▶ _What the task asks_:
Transcribe exactly the line that contains "match f with FRwReadLeave" and every line after it to the end of the entries, and nothing more.

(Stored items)
Lemma conds_append k c t : conds_ok k -> forall c' w,
  w ∈ fset (conds k) c (conds k c ++ [WaiterSema t]) c' -> exists t', w = WaiterSema t'.
Proof.
  intros H c' w. destruct (decide (c' = c)) as [->|Hn]; [|rewrite fset_ne by done; apply H].
  rewrite fset_eq, elem_of_app, list_elem_of_singleton. intros [Hw| ->]; [by apply H in Hw|by eexists].
Qed.

Lemma conds_pop k c x ws : conds_ok k -> conds k c = x :: ws -> forall c' w,
  w ∈ fset (conds k) c ws c' -> exists t', w = WaiterSema t'.
Proof.
  intros H E c' w. destruct (decide (c' = c)) as [->|Hn]; [|rewrite fset_ne by done; apply H].
  rewrite fset_eq. intros Hw. apply (H c). rewrite E. by right.
Qed.

Lemma sema_ops_state k k' s : (exists old, sema_down_loop k s old = Ret k') \/
    sema_down k s = Ret k' \/ sema_up k s = Ret k' \/ (exists b, sema_try_down k s = Ret (k', b)) ->
  rws k' = rws k /\ holder k' = holder k /\ conds k' = conds k.
Proof.
  assert (L : forall k old, sema_down_loop k s old = Ret k' ->
    rws k' = rws k /\ holder k' = holder k /\ conds k' = conds k).
  { intros k0 old H. unfold sema_down_loop in H. cbv zeta in H. destruct (value _ =? 0).
    - apply obind_Ret in H as (t & _ & H). apply obind_Ret in H as (s' & _ & H). by injection H as <-.
    - apply obind_Ret in H as (s' & _ & H). by injection H as <-. }
  intros [[old H]|[H|[H|[b H]]]].
  - by eapply L.
  - unfold sema_down in H. apply assert_Ret in H as [_ H]. cbn [intr_disable] in H.
    apply (L (with_sc k (set_intr (sc k) false)) _ H).
  - unfold sema_up in H. cbn [intr_disable] in H. apply obind_Ret in H as (k1 & H1 & H).
    apply obind_Ret in H as (s' & _ & H). injection H as <-. simpl in H1.
    destruct (waiters (semas k s)); [by injection H1 as <-|].
    apply obind_Ret in H1 as (s1 & _ & H1). by injection H1 as <-.
  - unfold sema_try_down in H. cbn [intr_disable] in H.
    destruct (0 <? _); apply obind_Ret in H as (s' & _ & H); by injection H as <- <-.
Qed.

Lemma run1_state k k' f rest : frames k (cur k) = f :: rest -> run1 k = Ret k' ->
  (rw_frame f = false -> rws k' = rws k) /\ holder_eff k k' f /\ (conds_ok k -> conds_ok k').
Proof.
  intros Hf H. unfold run1 in H. rewrite Hf in H. fold (popped k rest) in H.
  assert (Hsame : forall k1, rws k1 = rws k /\ holder k1 = holder k /\ conds k1 = conds k ->
    rws k1 = rws k /\ holder k1 = holder k /\ (conds_ok k -> conds_ok k1)).
  { intros k1 (E1 & E2 & E3). split_and!; [done|done|]. unfold conds_ok. by rewrite E3. }
  destruct f; cbn [exec] in H; cbn [rw_frame holder_eff].
  - destruct (Hsame k') as (? & ? & ?); [|done]. apply (sema_ops_state (popped k rest) k' s). auto.
  - destruct (Hsame k') as (? & ? & ?); [|done]. apply (sema_ops_state (popped k rest) k' s). eauto.
  - destruct (Hsame k') as (? & ? & ?); [|done]. apply (sema_ops_state (popped k rest) k' s). auto.
  - apply obind_Ret in H as ([k1 b] & H1 & H). injection H as <-.
    destruct (Hsame k1) as (? & ? & ?); [|done]. apply (sema_ops_state (popped k rest) k1 s). eauto.
  - unfold lock_acquire in H. apply assert_Ret in H as [_ H]. apply obind_Ret in H as (b & _ & H).
    apply assert_Ret in H as [_ H]. by injection H as <-.
  - apply obind_Ret in H as ([k1 b] & H1 & H). injection H as <-. unfold lock_try_acquire in H1.
    apply obind_Ret in H1 as (held & _ & H1). apply assert_Ret in H1 as [_ H1].
    apply obind_Ret in H1 as ([k2 ok] & H2 & H1). injection H1 as <- <-.
    destruct (Hsame k2) as (? & ? & ?); [|by destruct ok].
    apply (sema_ops_state (popped k rest) k2 (LockSema l)). eauto.
  - unfold set_holder in H. apply obind_Ret in H as (t & Ht & H).
    apply thread_current_Ret in Ht as [-> _]. injection H as <-. done.
  - unfold lock_release in H. apply obind_Ret in H as (b & Hb & H). apply held_spec in Hb.
    apply assert_Ret in H as [-> H]. injection H as <-. symmetry in Hb.
    apply bool_decide_eq_true in Hb. done.
  - unfold cond_wait in H. apply assert_Ret in H as [_ H]. apply obind_Ret in H as (b & _ & H).
    apply assert_Ret in H as [_ H]. injection H as <-. split_and!; [done|done|]. intros HC c' w. apply (conds_append k c (cur k) HC).
  - unfold cond_signal in H. apply assert_Ret in H as [_ H]. apply obind_Ret in H as (b & _ & H).
    apply assert_Ret in H as [_ H]. simpl in H. destruct (conds k c) as [|w ws] eqn:Ec; injection H as <-.
    + done.
    + split_and!; [done|done|]. intros HC c' w'. by eapply conds_pop.
  - unfold cond_broadcast in H. simpl in H. destruct (conds k c); injection H as <-; done.
  - by injection H as <-.
  - unfold rw_read_test in H. simpl in H. destruct (0 <? _); injection H as <-; done.
  - by injection H as <-.
  - by injection H as <-.
  - unfold rw_write_test in H. simpl in H. destruct (0 <? _); injection H as <-; done.
  - by injection H as <-.
  - by injection H as <-.
  - by injection H as <-.
  - by injection H as <-.
  - unfold rw_read_wake in H. simpl in H. destruct ((_ =? 0) && _); injection H as <-; done.
  - by injection H as <-.
  - unfold rw_write_wake in H. simpl in H.
    destruct (0 <? _); [|destruct (0 <? _)]; injection H as <-; done.
  - apply obind_Ret in H as (s & _ & H). by injection H as <-.
  - by injection H as <-.
  - unfold thread_create in H. apply obind_Ret in H as ([s t] & _ & H).
    destruct (t =? NULL); injection H as <-; done.
  - unfold allocate_tid in H. cbn [take_tid] in H. by injection H as <-.
  - apply obind_Ret in H as (s & _ & H). by injection H as <-.
  - unfold yield in H. apply obind_Ret in H as ([s o] & _ & H). by injection H as <-.
  - apply obind_Ret in H as (s & _ & H). by injection H as <-.
  - apply obind_Ret in H as (s & _ & H). by injection H as <-.
  - unfold idle in H. apply obind_Ret in H as (t & _ & H). by injection H as <-.
  - unfold idle_block in H. cbn [intr_disable] in H. apply obind_Ret in H as (s & _ & H).
    by injection H as <-.
  - by injection H as <-.
Qed.

(** ** The counters count, and writers exclude everybody else *)

Definition reads_leaving (a : Z) (f : frame) : bool :=
  match f with FRwReadLeave b => b =? a | FRwRelease b true => b =? a | _ => false end.
Definition writes_leaving (a : Z) (f : frame) : bool :=
  match f with FRwWriteLeave b => b =? a | FRwRelease b false => b =? a | _ => false end.
Definition writes_waiting (a : Z) (f : frame) : bool :=
  match f with FRwWriteWoken b => b =? a | _ => false end.
Definition number (p : frame -> bool) (fs : list frame) : nat := length (List.filter p fs).
Definition occurrences (t : Z) (l : list Z) : nat := length (List.filter (Z.eqb t) l).

Definition entering (f : frame) : bool :=
  match f with FRwReadEnter _ | FRwWriteEnter _ => true | _ => false end.

(** The frames below those of an interrupt. *)
Fixpoint strip (fs : list frame) : list frame :=
  match fs with
  | FSetLevel _ :: fs | FIret :: fs => strip fs
  | _ => fs
  end.
Definition wrapper (f : frame) : bool :=
  match f with FSetLevel _ | FIret => true | _ => false end.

▶ _Exercise result_:
  match f with FRwReadLeave b => b =? a | FRwRelease b true => b =? a | _ => false end.
Definition writes_leaving (a : Z) (f : frame) : bool :=
  match f with FRwWriteLeave b => b =? a | FRwRelease b false => b =? a | _ => false end.
Definition writes_waiting (a : Z) (f : frame) : bool :=
  match f with FRwWriteWoken b => b =? a | _ => false end.
Definition number (p : frame -> bool) (fs : list frame) : nat := length (List.filter p fs).
Definition occurrences (t : Z) (l : list Z) : nat := length (List.filter (Z.eqb t) l).

Definition entering (f : frame) : bool :=
  match f with FRwReadEnter _ | FRwWriteEnter _ => true | _ => false end.

(** The frames below those of an interrupt. *)
Fixpoint strip (fs : list frame) : list frame :=
  match fs with
  | FSetLevel _ :: fs | FIret :: fs => strip fs
  | _ => fs
  end.
Definition wrapper (f : frame) : bool :=
  match f with FSetLevel _ | FIret => true | _ => false end.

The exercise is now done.